Monday, August 31, 2009

Crabapples: 1, Simple Mama: 0.

Putting up produce has become a hobby of mine the past few years. In an effort to live a simpler, more sustainable lifestyle here in suburbia Mr. B and I have been processing boxes of figs, tomatoes, apricots, etc this summer. I remember driving around last fall, running errands and seeing several beautiful fruit trees, overripe with their summer bounty dropping fruit onto the grass, the sidewalk and streets. It occurred to me that many people probably had fruit trees and small gardens that over produced a bumper crop of food that their families couldn't possibly eat on their own. In a flash of genius I returned home and posted an ad on our local Craigslist asking if I could come and glean extra fruit and produce from peoples' yards. Food that would otherwise go to waste.

Surprisingly, I had such a good response to this ad, that I decided to repeat the experiment this year. This weekend I received an email letting me know that a woman had huge apple trees getting ready to drop fruit. Would I please come and pick them? Well of course I will!

I put the Little down for a nap and left him in Mr. B's care while I drove over to her house to pick her apples. Except they weren't like any apples I had ever seen before. Eh, no. They were CRABAPPLES. Extremely sour, teeny-tiny fruits were these. I was convinced however that there would be something I could do with them. So I scoured the internet looking for crabapple recipes that I could can. And lo and behold I found recipes for crabapple jelly! Glorious! I thought. Crabapple jelly! Divine!

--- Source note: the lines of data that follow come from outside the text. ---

Lemma subtree_contents n : ∀ fuel cursor es d, (n < fuel)%nat →
  subtree image end_ s n (cu_offset cursor) es d → cursor_ok cursor n es →
  contents source commit last fuel cursor = Ok es.
Proof.
  induction n as [|n IH]; intros [|fuel] cursor es d Hf Hsub Hcur; try lia; cbn [contents];
    destruct (Node_decode_subtree _ _ _ _ _ _ _ Hsub Hcur) as (b & page & node & Hs & Hp & Hn & Hat);
    destruct (Hread _ _ Hs) as [Hr Hb]; unfold Tree_read_node, require_before_commit;
    rewrite bool_decide_eq_true_2 by done; cbn [require mbind result_mbind result_bind];
    rewrite Hr; cbn [mbind result_mbind result_bind]; rewrite Hcommit, Hp;
    cbn [mbind result_mbind result_bind]; rewrite Hn; cbn [mbind result_mbind result_bind].
  - destruct Hsub as (Hat' & _). by destruct (node_at_inj _ _ _ _ _ _ _ Hat Hat') as [_ ->].
  - cbn [subtree] in Hsub. destruct Hsub as (ts & Hat' & Hne & _ & Hts & -> & _).
    destruct (node_at_inj _ _ _ _ _ _ _ Hat Hat') as [_ ->]. destruct Hcur as (Hlev & Hv & _).
    assert (Hparts : parts_valid (cu_upper cursor) (cu_lower cursor) ts).
    { apply concat_parts_valid; [eapply Forall_impl; [exact Hts|]; by intros t [] | | done].
      assert (cu_lower cursor < cu_upper cursor); [|lia]. eapply extents_valid_lt; [exact Hv|].
      destruct Hts as [|t ts (_ & Ht)]; [done|]. cbn. by destruct (tw_extents t). }
    assert (Hgen : ∀ suf pre lo, ts = pre ++ suf → Forall (twig_ok image end_ s n) suf →
      parts_valid (cu_upper cursor) lo suf →
      (suf ≠ [] → lo = if decide (pre = []) then cu_lower cursor else next_start (cu_upper cursor) suf) →
      mapM (λ index, child ← Cursor_child cursor (tw_child <$> ts) index; contents source commit last fuel child)
        (seq (length pre) (length suf)) = Ok (tw_extents <$> suf)).
    2:{ rewrite length_fmap. change 0%nat with (length (@nil twig)). by rewrite (Hgen ts [] (cu_lower cursor)). }
    induction suf as [|t suf IHs]; intros pre lo E Hsuf Hp' Hlo; [done|].
    specialize (Hlo ltac:(done)). apply Forall_cons in Hsuf as [[Ht1 Ht2] Hsuf]. destruct Hp' as (A1 & A2 & A3 & A4).
    cbn [length seq fmap list_fmap]. apply mapM_cons_ok. exists (tw_extents t), (tw_extents <$> suf).
    split_and!; [| |done].
    + rewrite E, (Cursor_child_eq _ _ _ _ _ Hlev). cbn [mbind result_mbind result_bind].
      eapply IH; [lia | exact Ht1 |]. split_and!; [done | | by right]. cbn [cu_upper cu_lower].
      cbn [next_start] in Hlo. by rewrite <- Hlo.
    + replace (S (length pre)) with (length (pre ++ [t])) by (rewrite length_app; cbn; lia).
      apply (IHs (pre ++ [t]) (next_start (cu_upper cursor) suf)); try done.
      * by rewrite <- app_assoc.
      * intros _. rewrite decide_False; [done|]. by destruct pre.
Qed.

Lemma contents_walk fuel cursor es :
  contents source commit last fuel cursor = Ok es →
  Tree_visit fuel source commit last (λ _ s, Ok s) collect cursor [] = Ok es.
Proof. intros Hc. rewrite (visit_contents _ _ _ _ _ _ _ _ Hc). apply try_fold_collect. Qed.

End Walked.

(** ** The checks of [build] *)

Lemma try_fold_require {A} (p : A → bool) msg l :
  try_fold (λ x (_ : unit), require (p x) msg) l tt = if forallb p l then Ok tt else invalid_data msg.
Proof. induction l as [|x l IH]; cbn [try_fold forallb]; [done|]. by destruct (p x). Qed.

Definition admitted_edit (blocks : Z) (edit : Extent) : bool :=
  bool_decide (e_start edit < e_end edit) && bool_decide (e_end edit ≤ blocks)
  && (bool_decide (e_hash edit = None) || bool_decide (e_end edit - e_start edit = 1)).

Lemma Prepared_check_ok current end_ edits durable generation :
  Prepared_check current end_ edits durable = Ok generation → Forall Extent_ok edits →
  Z.of_nat (length edits) ≤ MAX_CHANGES ∧ cm_durable current ≤ durable ∧
  Forall (edit_admitted (cm_image_bytes current / BLOCK_SIZE)) edits ∧
  generation = cm_generation current + 1 ∧ generation < 2 ^ 64 ∧
  end_ + edit_pages edits * BLOCK_SIZE ≤ i64_max.
Proof.
  unfold Prepared_check. rewrite require_bind. intros [Hb Hc] Hok. breflect.
  apply result_bind_ok in Hc as ([] & Hf & Hc).
  change (try_fold _ edits tt) with (try_fold (λ edit (_ : unit),
    require (admitted_edit (cm_image_bytes current / BLOCK_SIZE) edit) "manifest edit range") edits tt) in Hf.
  rewrite try_fold_require in Hf. destruct (forallb _ edits) eqn:Ef; [|done].
  apply result_bind_ok in Hc as (g & Hg & Hc). apply require_bind in Hc as [Hc [= <-]]. breflect.
  destruct (checked_add 64 (cm_generation current) 1) eqn:Eg; [|done]. injection Hg as ->.
  apply checked_add_Some in Eg as [-> ?].
  match goal with H : is_some_and _ _ = true |- _ => rename H into Hs end.
  unfold is_some_and in Hs. destruct (checked_add 64 end_ _) eqn:Ee; [|done]. breflect.
  apply checked_add_Some in Ee as [-> _]. split_and!; try done.
  apply Forall_forall. intros edit Hedit. eapply Forall_forall in Hok; [|exact Hedit].
  pose proof (proj1 (forallb_forall _ _) Ef edit (proj1 (list_elem_of_In _ _) Hedit)) as Hadm.
  unfold admitted_edit in Hadm. breflect.
  split; [done|]. split; [|done]. split; [done|]. intros [hash Hh].
  match goal with H : _ || _ = true |- _ => apply orb_true_iff in H as [?|?] end; breflect; congruence.
Qed.
Lemma link_newest_spec s l k v e :
  linked s l → k ∉ l.*1 → entries s !! k = Some e → en_buffer e = v →
  ∃ s', Lru_link_newest s k = Ok s' ∧ linked s' (l ++ [(k, v)]) ∧
    dom (entries s') = dom (entries s) ∧ capacity s' = capacity s ∧ counters s' = counters s.
Proof.
  intros (Hnd & Hold & Hnew & Hc) Hk He Hv. unfold Lru_link_newest, Lru_entry. rewrite He.
  cbn [expect mbind result_mbind result_bind]. rewrite Hv.
  set (e' := {| en_buffer := v; en_older := newest s; en_newer := None |}).
  assert (Hnd' : NoDup (l ++ [(k, v)]).*1).
  { rewrite fmap_app. apply NoDup_app. split_and!; [done | | apply NoDup_singleton].
    intros x Hx Hin. apply list_elem_of_singleton in Hin. cbn in Hin. by subst x. }
  destruct l as [|[o w] l _] using rev_ind.
  - rewrite Hnew. cbn [last_key last]. eexists. split; [done|].
    unfold set_newest, set_oldest, set_entries, linked. cbn [oldest newest entries capacity counters].
    split_and!; try done.
    + cbn [app chain]. split; [|done]. rewrite lookup_insert_eq. unfold e'. by rewrite Hnew.
    + apply dom_insert_present. eauto.
  - rewrite last_key_app in Hnew. cbn [last_key last] in Hnew. rewrite Hnew.
    rewrite fmap_app in Hk, Hnd. assert (Hko : k ≠ o).
    { intros ->. apply Hk, elem_of_app. right. left. }
    assert (Hkl : k ∉ l.*1) by (intros Hin; apply Hk, elem_of_app; by left).
    apply NoDup_app in Hnd as (Hnl & Hdo & _).
    destruct (chain_lookup _ _ _ _ o w Hc) as (eo & Heo & _).
    { apply elem_of_app. right. left. }
    unfold set_entries. cbn [entries newest]. rewrite lookup_insert_ne, Heo by done.
    cbn [expect mbind result_mbind result_bind]. eexists. split; [done|].
    unfold set_newest, set_entries, linked. cbn [oldest newest entries capacity counters].
    split_and!; try done.
    + rewrite Hold. by destruct l as [|[]].
    + by rewrite last_key_app.
    + rewrite <- app_assoc. apply chain_app. cbn [app first_key].
      pose proof (chain_set_last (entries s) l o w None None (Some k) eo ltac:(intros Hin; apply (Hdo o Hin); left) Hc Heo) as H1.
      rewrite insert_insert_ne by done. apply chain_app in H1 as [H1 H2].
      split; [by apply chain_insert_other|]. cbn [chain first_key].
      cbn [chain first_key] in H2. destruct H2 as [H2 _].
      split_and!; [| |done].
      * rewrite lookup_insert_ne by done. rewrite H2. done.
      * rewrite lookup_insert_eq. unfold e'. by rewrite Hnew.
    + rewrite !dom_insert_present; [done | eauto |]. rewrite lookup_insert_ne by done. eauto.
Qed.

(** ** The abstract recency list *)

Definition assoc (k : K) l : option V := snd <$> find_first (λ e, bool_decide (e.1 = k)) l.

Definition without (k : K) l : list (K * V) := filter (λ e, e.1 ≠ k) l.

Lemma without_notin k l : k ∉ l.*1 → without k l = l.
Proof.
  intros Hk. unfold without. induction l as [|[k' v] l IH]; [done|]. cbn in Hk.
  apply not_elem_of_cons in Hk as [Hne Hk]. rewrite filter_cons, decide_True by (cbn; congruence).
  by rewrite IH.
Qed.

Lemma without_middle k a v b :
  k ∉ a.*1 → k ∉ b.*1 → without k (a ++ (k, v) :: b) = a ++ b.
Proof.
  intros Ha Hb. unfold without. rewrite filter_app, filter_cons, decide_False by (intros Hf; by apply Hf).
  fold (without k a) (without k b). by rewrite !without_notin.
Qed.

Lemma represents_lookup s l k :
  represents s l →
  match entries s !! k with
  | Some e => assoc k l = Some (en_buffer e) ∧
              (∃ a b, (l = a ++ (k, en_buffer e) :: b) ∧ (k ∉ a.*1) ∧ (k ∉ b.*1))
  | None => assoc k l = None ∧ k ∉ (l.*1)
  end.
Proof.
  intros [(Hnd & _ & _ & Hc) Hdom]. destruct (entries s !! k) as [e|] eqn:He.
  - assert (Hin : k ∈ l.*1).
    { apply (elem_of_list_to_set (C := gset K)). rewrite <- Hdom. apply elem_of_dom. eauto. }
    apply list_elem_of_fmap in Hin as ([k' v] & -> & Hin). cbn in *.
    destruct (chain_lookup _ _ _ _ _ _ Hc Hin) as (e' & He' & <-).
    rewrite He in He'. injection He' as <-.
    apply list_elem_of_split in Hin as (a & b & ->). rewrite fmap_app in Hnd. cbn in Hnd.
    apply NoDup_app in Hnd as (_ & Hdis & [Hb _]%NoDup_cons).
    assert (Ha : k' ∉ a.*1) by (intros Hx; apply (Hdis _ Hx); left).
    split; [|by exists a, b]. unfold assoc. clear -Ha. induction a as [|[k v] a IH]; cbn.
    + by rewrite bool_decide_eq_true_2.
    + cbn in Ha. apply not_elem_of_cons in Ha as [Hne Ha].
      rewrite bool_decide_eq_false_2 by congruence. by apply IH.
  - assert (Hn : k ∉ l.*1).
    { rewrite <- (elem_of_list_to_set (C := gset K)), <- Hdom. apply not_elem_of_dom. done. }
    split; [|done]. unfold assoc. destruct (find_first _ l) as [[k' v]|] eqn:E; [|done].
    apply find_first_Some in E as [Hin Hk]. apply bool_decide_eq_true_1 in Hk. cbn in Hk. subst k'.
    destruct Hn. by apply (list_elem_of_fmap_2 fst _ (k, v)).
Qed.

Lemma buffer_assoc s l k : represents s l → Lru_buffer s k = assoc k l.
Proof.
  intros Hr. pose proof (represents_lookup s l k Hr) as Hl. unfold Lru_buffer.
  destruct (entries s !! k); by destruct Hl as [-> _].
Qed.

Lemma notin_without k l : k ∉ (without k l).*1.
Proof. intros ([k' v] & -> & [Hne _]%list_elem_of_filter)%list_elem_of_fmap. by apply Hne. Qed.
(** Runs with their grants, along which [Q] holds. *)
Inductive sched_run (Q : State → Prop) : State → list Selected → State → Prop :=
  | run_nil s : Q s → sched_run Q s [] s
  | run_cons s g s' gs s'' :
      Q s → sched_step s g s' → sched_run Q s' gs s'' →
      sched_run Q s (match g with Some x => x :: gs | None => gs end) s''.

Definition demands (gs : list Selected) : Z :=
  Z.of_nat (length (filter (λ g, g ≠ Background) gs)).

Lemma set_ready_wf s j b : wf s → wf (set_ready s j b).
Proof.
  intros (Hn & Hx & Ho). unfold wf, count_images, set_ready in *. cbn [images next_image opportunity].
  rewrite length_alter. split; [|done]. destruct (images s); [done|]. intros E%(f_equal length).
  rewrite length_alter in E. done.
Qed.

Lemma set_ready_lookup s j b i :
  0 ≤ j → 0 ≤ i → 0 ≤ j < count_images s →
  image_ready (set_ready s j b) i = if decide (i = j) then b else image_ready s i.
Proof.
  intros Hj Hi Hc. unfold image_ready, set_ready. cbn [images]. destruct (decide (i = j)) as [->|Hne].
  - rewrite list_lookup_alter_eq. unfold count_images in Hc.
    destruct (lookup_lt_is_Some_2 (images s) (Z.to_nat j)) as [im ->]; [lia|]. done.
  - by rewrite list_lookup_alter_ne by lia.
Qed.

(** A [take] is granted exactly to the image selected, and a refused one
    changes nothing. *)
Lemma take_spec s j bytes more writable s' r :
  wf s → Port_take s j bytes more writable = (s', r) →
  match taken j r with
  | Some _ =>
      State_selected s = Some (Demand j) ∧
      wf s' ∧ count_images s' = count_images s ∧ next_image s' = (j + 1) mod count_images s ∧
      opportunity s' = (opportunity s + 1) mod 4 ∧ background_ready s' = background_ready s
  | None => State_selected s ≠ Some (Demand j) ∧ s' = s
  end.
Proof.
  intros Hw. unfold Port_take. destruct (decide _) as [Hsel|Hsel]; [|by intros [= <- <-]].
  pose proof (wf_count s Hw) as Hc. intros [= <- <-].
  assert (∀ o : result (option Selected), taken j (o;; Ok true) = Some (Demand j)) as ->.
  { by intros [|?|]. }
  unfold State_grant, set_ready, count_images. cbn [images next_image opportunity background_ready counters].
  rewrite !length_alter. split_and!; try done.
  unfold wf, count_images. cbn [images next_image opportunity]. rewrite !length_alter. split_and!.
  - intros E%(f_equal length). rewrite !length_alter in E. unfold count_images in Hc.
    destruct (images s); [done|]. done.
  - apply Z.mod_pos_bound. exact Hc.
  - apply Z.mod_pos_bound. exact Hc.
  - apply Z.mod_pos_bound. lia.
  - apply Z.mod_pos_bound. lia.
Qed.

(** A round of the waiter grants exactly when the background is selected;
    otherwise it only withdraws the registration, if that. *)
Lemma round_spec s bytes expired writable s' r :
  wait_background_round s bytes expired writable = (s', r) →
  match waited s s' with
  | Some _ => State_selected s = Some Background ∧ images s' = images s ∧
              next_image s' = next_image s ∧ opportunity s' = (opportunity s + 1) mod 4
  | None => s' = s ∨ s' = set_background s false
  end.
Proof.
  unfold wait_background_round, waited. destruct (decide (State_selected s = _)) as [Hsel|Hsel].
  - intros [= <- _]. rewrite decide_True by (cbn; lia). done.
  - destruct expired; [intros [= <- _]; rewrite decide_False by (cbn; lia); by right|].
    destruct (Scheduler_notify s writable); intros [= <- _]; rewrite decide_False by (cbn; lia); tauto.
Qed.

It doesn't appear to matter what I do when processing the crabapple jelly. It always comes out ROCK HARD. Over cooked? Too much natural pectin? I have no idea. The husband has suggested we keep the processed jars of rock candy and attempt to soften them this fall in the microwave to pour over ice cream or to use as jam in butter cookies. Hmm...I'm not sure if it will work. But we'll give it a try. After my second failed attempt at crabapple jelly, I took the rest of the juice, strained the murky pulp out and processed it in quart jars as juice with a little cardamom, cinnamon, and nutmeg. I'll use it in smoothies later. The spiced juice turned out perfectly - which soothed my inner Julia Child slightly.